PSICOLOGIA DI COMUNITA’: COMUNITA’, SOCIENTA’ E CULTURA. La psicologia di comunità nasce negli USA a metà degli anni ’60 presentandosi come una sintesi di pratica clinica e sociale. Essa infatti si configura come area di ricerca così come di intervento e la sua attenzione è rivolta al “luogo” in cui sfera collettiva e individuale, sociale e psicologica si incontrano.
Nella pratica, lo scopo della comunità , così come della psicologia di comunità, è la produzione e il mantenimento di un benessere che abbracci tanto l’individuo quanto il gruppo e la società nel suo complesso. L’intervento attivo, il lavoro di equìpe e la ricerca sull’intervento sono pertanto i mezzi con cui la comunità cerca di ottenere il conseguimento dei suoi obiettivi, in particolare avviando progetti di prevenzione e promozione del benessere.
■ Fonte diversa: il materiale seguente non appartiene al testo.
(** Rate-limit failures use up the retry budget like any other failure:
    after MAX_RETRIES + 1 of them in a row the loop leaves the chunk, and
    it does so without recording a warning. *)
Lemma rate_limits_exhaust_budget fuel chunk i total st :
  MAX_RETRIES + 2 ≤ fuel →
  (∀ n, calls st ≤ n < calls st + 3 →
        ∃ message, processChunkWithGemini n chunk (i + 1) total = Failed message
                 ∧ isRateLimit message = true) →
  ∃ st', retryLoop fuel (js "gemini") chunk i total false 0 st = Some st'
       ∧ calls st' = calls st + 3
       ∧ warnings st' = warnings st
       ∧ bankName st' = bankName st
       ∧ output st'
         = output st ++ rateLimitNotice i total ++ rateLimitNotice i total
           ++ rateLimitNotice i total.
Proof.
  intros Hfuel Hfail.
  assert (Hstep : ∀ s, calls st ≤ calls s < calls st + 3 →
    ∃ message,
      attempt (js "gemini") chunk i total s
      = (Throw message,
         {| warnings := warnings s; bankName := bankName s;
            output := output s; idsIssued := idsIssued s;
            calls := S (calls s) |})
      ∧ isRateLimit message = true).
  { intros s Hs. destruct (Hfail _ Hs) as (message & Hcall & Hrate).
    exists message. split; [|done].
    unfold attempt, bind at 1, obtainResponse.
    change (isGemini (js "gemini")) with true. cbv iota.
    unfold await. by rewrite Hcall. }
  destruct fuel as [|[|[|[|fuel]]]]; unfold MAX_RETRIES in Hfuel; try lia.
  cbn [retryLoop negb andb]. change (0 <=? MAX_RETRIES) with true. cbv iota.
  destruct (Hstep st) as (m1 & -> & ->); [lia|].
  change (1 <=? MAX_RETRIES) with true. cbv iota.
  match goal with |- context [attempt _ _ _ _ ?s] =>
    destruct (Hstep s) as (m2 & -> & ->); [simpl; lia|] end.
  change (2 <=? MAX_RETRIES) with true. cbv iota.
  match goal with |- context [attempt _ _ _ _ ?s] =>
    destruct (Hstep s) as (m3 & -> & ->); [simpl; lia|] end.
  change (3 <=? MAX_RETRIES) with false. cbv iota.
  eexists. split; [reflexivity|]. cbn [calls warnings bankName output emit].
  split; [lia|]. split; [done|]. split; [done|].
  unfold rateLimitNotice. by rewrite <- !app_assoc.
Qed.

End Orchestrator.

(** C1. A chunk whose extraction call keeps failing with a quota error is
    attempted MAX_RETRIES + 1 = 3 times, each followed by the 32 s
    pause, and is then left behind: the run completes with no
    transactions for it and with no warning.  More fuel changes
    nothing. *)
Theorem rate_limited_chunk_is_dropped (extra : nat) :
  start (RT:=refRuntime) (SV:=quotaExceeded)
        (MAX_RETRIES + 2 + extra) (js "gemini") (Loaded 1)
  = Some ([Enqueue (EvProgress
             (js "Analyzing PDF structure and splitting pages...") 0 0);
           Enqueue (EvProgress
             (js "Split PDF into 1 chunks. Starting processing...") 0 1);
           Enqueue (EvProgress (js "Processing chunk 1/1 (gemini)...") 1 1)]
          ++ rateLimitNotice 0 1 ++ rateLimitNotice 0 1 ++ rateLimitNotice 0 1
          ++ [Enqueue (EvComplete [] JUndefined); Close]).
Proof. apply start_fuel. vm_compute. reflexivity. Qed.

(** *** The theorems at sample inputs *)

Lemma chunker_partitions_pages_five_by_two :
  1 ≤ 2 ∧ splitPdfIntoChunks 5 2 = Some [[0; 1]; [2; 3]; [4]].
Proof.
  split; [lia|].
  destruct (chunker_partitions_pages 5 2 ltac:(lia)) as (chunks & Hrun & _).
  rewrite Hrun. vm_compute in Hrun. by injection Hrun as <-.
Defined.

Lemma two_digit_year_pivot_sample :
  parseDate (RT:=refRuntime) (js "15-6-99") = js "1999-06-15"
  ∧ parseDate (RT:=refRuntime) (js "15/6/49") = js "2049-06-15".
Proof.
  split.
  - exact (two_digit_year_pivot (RT:=refRuntime) (js "15") (js "6") (js "99")
             45 45 eq_refl eq_refl eq_refl eq_refl eq_refl).
  - exact (two_digit_year_pivot (RT:=refRuntime) (js "15") (js "6") (js "49")
             47 47 eq_refl eq_refl eq_refl eq_refl eq_refl).
Defined.

(** C5, as stated, fails at the year 50: the code places it in the 2000s. *)
Lemma two_digit_year_50_is_2050 :
  parseDate (RT:=refRuntime) (js "1/1/50") = js "2050-01-01"
  ∧ parseDate (RT:=refRuntime) (js "1/1/50") ≠ js "1950-01-01".
Proof. split; [by vm_compute|]. vm_compute. discriminate. Qed.

Lemma refRuntime_date_round_trip s iso :
  Date_toISODate (Runtime:=refRuntime) s = Some iso →
  matchClasses isoPattern iso = true
  ∨ (matchClasses expandedYearPattern iso = true
     ∧ Date_toISODate (Runtime:=refRuntime) iso = Some iso).
Proof.
  cbn [Date_toISODate refRuntime]. unfold tableLookup, sampleDates.
  cbn [find]. destruct (bool_decide _); [|done].
  intros [= <-]. by left.
Defined.

Lemma parseDate_idempotent_sample :
  parseDate (RT:=refRuntime) (parseDate (RT:=refRuntime) (js " 5 Jan 2024 "))
  = parseDate (RT:=refRuntime) (js " 5 Jan 2024 ")
  ∧ parseDate (RT:=refRuntime) (js "5/6/2024") = js "2024-06-05"
  ∧ parseDate (RT:=refRuntime) (js "5-6-2024") = js "2024-06-05".
Proof.
  destruct (parseDate_idempotent (RT:=refRuntime) refRuntime_date_round_trip)
    as [Hidem Hforms].
  split; [apply Hidem|].
  exact (Hforms (js "5") (js "6") (js "2024") eq_refl eq_refl eq_refl).
Defined.



Lemma findDuplicates_marks_groups_sample :
  js "a" ∈ findDuplicates (RT:=refRuntime) sampleStatement
  ∧ js "b" ∈ findDuplicates (RT:=refRuntime) sampleStatement
  ∧ js "c" ∉ findDuplicates (RT:=refRuntime) sampleStatement.
Proof.
  destruct (findDuplicates_marks_groups (RT:=refRuntime) sampleStatement)
    as (Hboth & _ & Hfields).
  destruct (Hboth 0 1 _ _ ltac:(lia) eq_refl eq_refl) as [Ha Hb].
  { by repeat split. }
  split; [exact Ha|]. split; [exact Hb|].
  intros Hc. apply Hfields in Hc.
  - destruct Hc as (i & j & a & b & Hij & Hi & Hj & Hid & _ & Hdesc & _).
    destruct i as [|[|[|i]]]; try done; injection Hi as <-; try done.
    destruct j as [|[|[|j]]]; try done; injection Hj as <-; done.
  - intros tx Htx. apply list_elem_of_In in Htx.
    repeat destruct Htx as [<-|Htx]; try done;
      repeat split; rewrite list_elem_of_In; vm_compute; intuition discriminate.
Defined.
PSICOLOGIA DI COMUNITA’: IL CONCETTO DI INDIVIDUO. Dal punto di vista delle basi cliniche su cui la psicologia di comunità poggia possiamo notare come si ripresenti una ormai ben nota differenza di prospettive. Pur non potendo prescindere dalla cultura di appartenenza, le diverse comunità sviluppano infatti diversi punti di vista circa i metodi da utilizzare e i concetti di riferimento. In particolare, le posizioni riguardanti il concetto di individuo possono essere racchiuse in due “macro-atteggiamenti”: l’individuo come portatore di un problema da correggere o l’individuo come portatore di risorse che richiedono aiuto nel loro sviluppo. Il secondo atteggiamento riverbera poi nella realtà pratica di interventi sempre più personalizzati e finalizzati alla produzione di un benessere inteso relazionalmente, questo anche in funzione di una sempre più crescente consapevolezza dell’interdipendenza fra individuo e contesti di appartenenza. A questo riguardo è interessante notare come negli ultimi anni siano nate sempre più comunità e siano stati progettati sempre più interventi partendo da un’ottica di empowerment e di mutuo-aiuto: l’individuo viene coinvolto nell’intervento di cui diventa erogatore e fruitore attraverso lo sviluppo di un appartenenza all’insegna della condivisione e della partecipazione. Gli operatori intervengono quindi secondo il principio di sussidiarietà sostenendo gli sforzi degli utenti senza sostituirsi a questi ultimi che si scoprono sempre più capaci e responsabili del benessere proprio quanto di quello altrui, sempre meno soli nell’affrontare problemi che in realtà si rivelano come comuni (e quindi condivisi e condivisibili) più che intimi e personali.
E’ evidente come la psicologia di comunità metta diversi contesti in relazione fra loro e debba essere fluida nel seguire i cambiamenti socioculturali in cui si immerge, in particolar modo se il benessere che ha come obiettivo è inteso come insieme di più fattori di diversa natura. Ad esempio, i progetti, gli interventi e la loro valutazione (preferibilmente effettuata prima, durante e alla fine dell’intervento) richiedono finanziamenti, pubblici o privati, e questi dipendono tanto dai valori culturali dominanti quanto dalle condizioni sociopolitiche in cui si vuole o deve operare. E’ richiesto inoltre lo sviluppo di canali di comunicazione efficaci fra i diversi enti (fra i finanziatori, gli enti coinvolti nel progetto e le differenti figure che vi partecipano) proprio per poter far fronte a eventuali imprevisti o necessità in corso d’opera, e questo dipende molto dai valori che caratterizzano l’uno o l’altro ente.